Die als Denkanstoß gedachte Studie der beiden ausgewiesenen Bundeswehr-Experten dürfte ihre Wirkung nicht verfehlen. Anders als die grundlegenden Reformkonzepte der vergangenen Jahrzehnte setzt sie bei einigen der wichtigsten organisatorischen Schwachstellen der Armee an, die als solche teilweise bereits seit Jahren von der Truppe als Problem identifiziert und beklagt werden. Es spricht daher einiges dafür, daß diese Reform der Bundeswehr guttun würde. Sogar der Begriff selbst könnte so rehabilitiert werden. 

Denn, so schreiben Generalleutnant a. D. Glatz und der frühere Wehrbeauftragte des Bundestags zu Beginn ihres Papiers, das Wort Reform sei in der Bundeswehr geradezu verbrannt. „Im Bewußtsein vieler altgedienter Soldatinnen und Soldaten verbinden sich mit den diver­sen Reformen nach 1990 vor allem Stich­worte wie Schrumpfen, Auflösen und Umstationieren, permanent wechselnde Führungsstrukturen, Frühpensionierungs­programme, Finanznot und materieller Mangel.“

Daher kommen die Vorstöße der beiden für die Verteidigungsministerin einerseits passend – und irgendwie doch zur Unzeit. Denn Annegret Kramp-Karrenbauer (CDU) mußte sich dieser Tage im Verteidigungsausschuß des Bundestages gerade erst wieder für die Folgen des Mißmanagements in Sachen Material rechtfertigen.   
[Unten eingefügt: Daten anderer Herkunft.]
(** Two stores that hold the same objects outside [A]. *)
Definition same_outside (A : loc → Prop) (h h' : store) : Prop :=
  ∀ l, ¬ A l →
    requests h' !! l = requests h !! l ∧ headers h' !! l = headers h !! l
    ∧ arrays h' !! l = arrays h !! l ∧ readers h' !! l = readers h !! l.

Lemma alloc_array_confined A m h xs s h1 hm k :
  confined A m h → headers h !! m = Some hm →
  alloc_array growcap h xs = (s, h1) →
  same_outside A h (set_headers (alter <[k := s]> m) h1)
  ∧ confined A m (set_headers (alter <[k := s]> m) h1).
Proof.
  intros [Hm Hfresh Hvals] Hhm Ha.
  apply alloc_array_spec in Ha
    as (Harr & _ & _ & _ & Hnext & Hreq & Hhd & Hrd & pad & Harrays).
  split.
  - intros l Hl. simpl. rewrite Hreq, Hhd, Hrd, Harrays.
    assert (l ≠ m) by (by intros ->).
    assert (l ≠ next h) by (intros ->; by apply Hl, Hfresh).
    by rewrite lookup_alter_ne, lookup_insert_ne.
  - constructor; simpl; [done|intros l Hl; apply Hfresh; lia|].
    intros M k' s'. rewrite Hhd, lookup_alter_eq, Hhm. simpl. intros [= <-] Hs'.
    destruct (decide (k = k')) as [->|Hne].
    + rewrite lookup_insert_eq in Hs'. simplify_eq. right.
      rewrite Harr. by apply Hfresh.
    + rewrite lookup_insert_ne in Hs' by done. by eapply Hvals.
Qed.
Nachdem Ende September schon das Vergabeverfahren im dringend benötigten Projekt „Schwerer Transporthubschrauber“ gestoppt werden mußte, weil Finanzrahmen, Anforderungskatalog und Realisierungsdatum nicht in Einklang zu bringen waren, folgte einen Monat später der – noch peinlichere – Stopp des Vergabeverfahrens zur Nachfolge des Sturmgewehrs G36. Grund sind Patentstreitigkeiten zwischen der zunächst überraschend als Sieger aus dem Rennen hervorgegangenen thüringischen Waffenschmiede C.G. Haenel sowie dem schwäbischen Rüstungsunternehmen Heckler & Koch, bei dem die Bundeswehr bisher Stammkunde war. Gegen den Haenel-Zuschlag war H&K gerichtlich vorgegangen – mit Erfolg. Ohnehin soll qualitativ das schwäbische Produkt die Nase vorn haben, nur im Preis waren die Thüringer attraktiver. 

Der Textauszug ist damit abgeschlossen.